With the addition of my first and only nephew recently, my mind has been on family and my role as a new uncle. I've done a lot of reflecting on my own life and who's had the most impact on it to try and figure out how I should act. So this week I've decided to skip the technical talk and instead share a little about myself and the one man that kept coming up, my Grandpa.
My family has always been outdoorsy and that pivoted around one man, my grandfather. A WW2 vet who had a need more than a want to explore and be outside. I can honestly say he had more of an impact on my life than any other person. Countless weekends we'd be off and running on some old gravel road looking for a heard about lake that promised willing rainbows. Old pickup trucks loaded down with handbuilt campers, screaming children and old tin boats. There was always a glint of excitement in his eyes once the campfire was lit and the stars were glistening off the lake.
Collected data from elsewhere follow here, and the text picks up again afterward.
(* ===== verification/TrackerBudget.v ===== *)
(** * TrackerBudget: the request budget of the GitHub tracker

    Models [internal/tracker/github/budget.go]. A method of [requestBudget] is one critical
    section of its mutex; a reservation is a pointer, here an index in the store of
    reservations ([BudgetSystem] below), and [sync.Once] is its [r_once]. The counters
    [generation] and [reportEpoch] are [uint64] in the code and count windows and ticks; the
    channel [wake] is identified by the number of channels made before it, so the channels
    with a smaller number are closed. *)

From S2P Require Import Prelude GoStd ReviewGate OrchState Update.

Definition millisecond : Z := 1000000.
Definition hour : Z := 60 * minute.

Definition billedPerTick : Z := 40.
Definition ordinaryPerTick : Z := billedPerTick - 1.
Definition defaultBudgetWindow : Z := 30 * second.
Definition requestCreditUnit : Z := defaultBudgetWindow.

Definition secondaryPointsPerMinute : Z := 900.
Definition secondaryBurstPoints : Z := 100.
Definition secondaryRefillPoints : Z := secondaryPointsPerMinute - secondaryBurstPoints.
Definition secondaryCreditUnit : Z := minute.
Definition secondaryReadPoints : Z := 1.
Definition secondaryWritePoints : Z := 5.
Definition claimSecondaryReservePoints : Z := 2 * secondaryWritePoints + secondaryReadPoints.

Definition contentRequestsPerMinute : Z := 80.
Definition contentRequestsPerHour : Z := 500.
Definition contentMinuteBurstRequests : Z := 20.
Definition contentHourBurstRequests : Z := 80.
Definition contentMinuteRefillRequests : Z :=
  contentRequestsPerMinute - contentMinuteBurstRequests.
Definition contentHourRefillRequests : Z := contentRequestsPerHour - contentHourBurstRequests.
Definition contentMinuteCreditUnit : Z := minute.
Definition contentHourCreditUnit : Z := hour.
Definition claimContentReserveRequests : Z := 2.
Now I must admit there wasn't any fly rods to be seen, not at first at least. Old spinning rods and wedding bands with a fresh dug dew worm were all that was ever used. Trolling around the lake letting the line slip through the eyes and just waiting, watching the shore line pass by for that ever familiar tug. One such day on one such pass of his favorite lake a white phased black bear (unbeknownst to me until much later that these are actually Spirit bears and have deep meanings) came down from the trees and just stood by the water's edge. He just watched us go by no more than a stone's throw away as I bombarded my Grandpa with questions that he politely yet quickly answered. My grandfather was a polite man but had little to say. When he did speak you listened for there was wisdom in every word. This is the best way to describe him, patient and wise.
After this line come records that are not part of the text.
(* ===== verification/TrackerBudgetFacts.v ===== *)
(** * TrackerBudgetFacts: what the request budget guarantees

    The four allowances of a budget are one token bucket with four sets of numbers, so the
    accounting is proved once, for a [meter], and instantiated. The invariant [Sound] ties the
    counters of the budget to the calls that hold its reservations and to the log of what
    reached the network; every action of every interleaving keeps it. *)

From S2P Require Import Prelude GoStd ReviewGate OrchState Update TrackerBudget.

(** ** A token bucket against a log of what it paid for *)

Definition ev_time (e : event) : Z := match e with ESent t _ _ | EUnbilled t _ => t end.

Record meter := MkMeter {
  m_burst : Z;
  m_rate : Z;
  (** how far the balance may be overdrawn *)
  m_floor : Z;
  m_weight : event → Z;
}.

Definition sum_if (P : event → bool) (w : event → Z) (log : list event) : Z :=
  foldr (λ e n, (if P e then w e else 0) + n) 0 log.

(** The credits paid for events from [t] on, and in a window. *)
Definition since (m : meter) (t : Z) : list event → Z :=
  sum_if (λ e, t <=? ev_time e) (m_weight m).
Definition between (m : meter) (t1 t2 : Z) : list event → Z :=
  sum_if (λ e, (t1 <=? ev_time e) && (ev_time e <=? t2)) (m_weight m).

Definition refilled (m : meter) (now : Z) (a : allowance) : allowance :=
  refillAllowance now a (m_burst m - heldCredits a) (m_rate m).

Class MeterOk (m : meter) : Prop := {
  mo_rate : 0 < m_rate m;
  mo_floor : 0 ≤ m_floor m;
  mo_burst : 0 ≤ m_burst m;
  mo_small : m_burst m + m_floor m + m_rate m < 2 ^ 62;
}.

Record Metered (m : meter) (a : allowance) (log : list event) : Prop := {
  mt_low : - m_floor m ≤ credits a;
  mt_held : 0 ≤ heldCredits a;
  mt_cap : credits a + heldCredits a ≤ m_burst m;
  mt_past : Forall (λ e, ev_time e ≤ lastRefill a) log;
  mt_since : ∀ t, t ≤ lastRefill a →
    since m t log + credits a + heldCredits a ≤ m_burst m + m_rate m * (lastRefill a - t);
  mt_window : ∀ t1 t2, t1 ≤ t2 →
    between m t1 t2 log ≤ m_burst m + m_floor m + m_rate m * (t2 - t1);
}.

Lemma time_Sub_le t u : u ≤ t → 0 ≤ time_Sub t u ≤ t - u.
Proof. unfold time_Sub, max_int64, min_int64. lia. Qed.

Lemma time_Sub_pos t u : time_Sub t u ≤ 0 → t ≤ u.
Proof. unfold time_Sub, max_int64, min_int64. lia. Qed.

Lemma quot_ceil_le n d k : 0 < d → 0 ≤ n → (Z.quot (n + d - 1) d ≤ k ↔ n ≤ k * d).
Proof.
  intros Hd Hn. rewrite Z.quot_div_nonneg by lia.
  pose proof (Z.div_mod (n + d - 1) d ltac:(lia)).
  pose proof (Z.mod_pos_bound (n + d - 1) d Hd). split; nia.
Qed.

Section bucket.
Context (m : meter) `{!MeterOk m}.

(** A refill: the balance grows by at most the rate, never past the capacity, and by the
    full rate below it. *)
Lemma refilled_spec now a :
  - m_floor m ≤ credits a → 0 ≤ heldCredits a → credits a + heldCredits a ≤ m_burst m →
  lastRefill a ≤ now →
  heldCredits (refilled m now a) = heldCredits a
  ∧ lastRefill (refilled m now a) = now
  ∧ credits a ≤ credits (refilled m now a)
  ∧ credits (refilled m now a) ≤ m_burst m - heldCredits a
  ∧ credits (refilled m now a) ≤ credits a + m_rate m * (now - lastRefill a).
Proof.
  destruct MeterOk0. intros Hl Hh Hc Hn. unfold refilled, refillAllowance.
  pose proof (time_Sub_le now (lastRefill a) Hn) as Hs. case_match eqn:Hz; simpl; [split_and!; nia|].
  case_match eqn:He; simpl.
  { apply Z.leb_le, time_Sub_pos in He. split_and!; [done|lia|nia..]. }
  apply Z.leb_gt in He. rewrite (wrap64_id (m_burst m - _ - _)) by (unfold min_int64, max_int64; lia).
  case_match eqn:Hm; simpl; [apply Z.leb_le in Hm; split_and!; nia|]. apply Z.leb_gt in Hm.
  rewrite (wrap64_id (_ + m_rate m - 1)) by (unfold min_int64, max_int64; lia).
  case_match eqn:Hq; simpl.
  - apply Z.leb_le in Hq. rewrite quot_ceil_le in Hq by lia. split_and!; nia.
  - assert (time_Sub now (lastRefill a) * m_rate m < m_burst m - heldCredits a - credits a) as Hlt.
    { apply Z.leb_gt, Z.lt_nge in Hq. rewrite quot_ceil_le in Hq by lia. lia. }
    rewrite (wrap64_id (_ * m_rate m)), wrap64_id by (unfold min_int64, max_int64; nia).
    split_and!; nia.
Qed.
We spent a lot of time out exploring this great province we call home. He always was the first one up and the first one ready to hit the boat. Whether it be to escape the constant nagging us grandchildren inevitably did or to get away with not doing dishes, one will never know. He always would at least ask to take someone with him though. His knowledge came from trial and error and once he found something he liked, he used it. My Dad did fumble through a phase of fly tying when I was just born. Apparently, I learned just recently, my grandfather would take batches of Doc Spratley's he tied and use those when the worms wouldn't work. I'm pretty sure that was the extent of his "fly fishing". Regardless of his techniques, he always caught fish and I regret not going on the last trip he ever went on.
My transition to fly fishing all stemmed from his death. A sad day indeed and a wake up call for a young man, not sure what to do with his life. That day a change came over me, I knew I had always loved to be outdoors. I loved fishing and that sad moment I decided to keep the family tradition going and spend more time doing the things I loved, in hopes of making him proud, or as at least honouring a man who I viewed as a hero. Since then, I've done nothing but fly fish and through learning on my own have been able to catch some fish along the way. We visit those same lakes I explored as a kid. This time with a great group of friends and our own pickups. We haven't gone to homemade campers just yet, but I've built a bed and rod storage unit for my canopy. What can I say, I was taught young to be handy and crafty.
With the addition of this Freestone endeavor into my life and a fully encompassing life of fishing now, I have to look back and thank my Grandpa. I miss him dearly, I wish he could see some of my catches and I wish I could have tied him my own batch of Doc Spratley's (which coincidentally was one of the first flies I used). I can only hope that I can at least share some of my knowledge to my nephew in the same way my Grandpa did with me, patiently.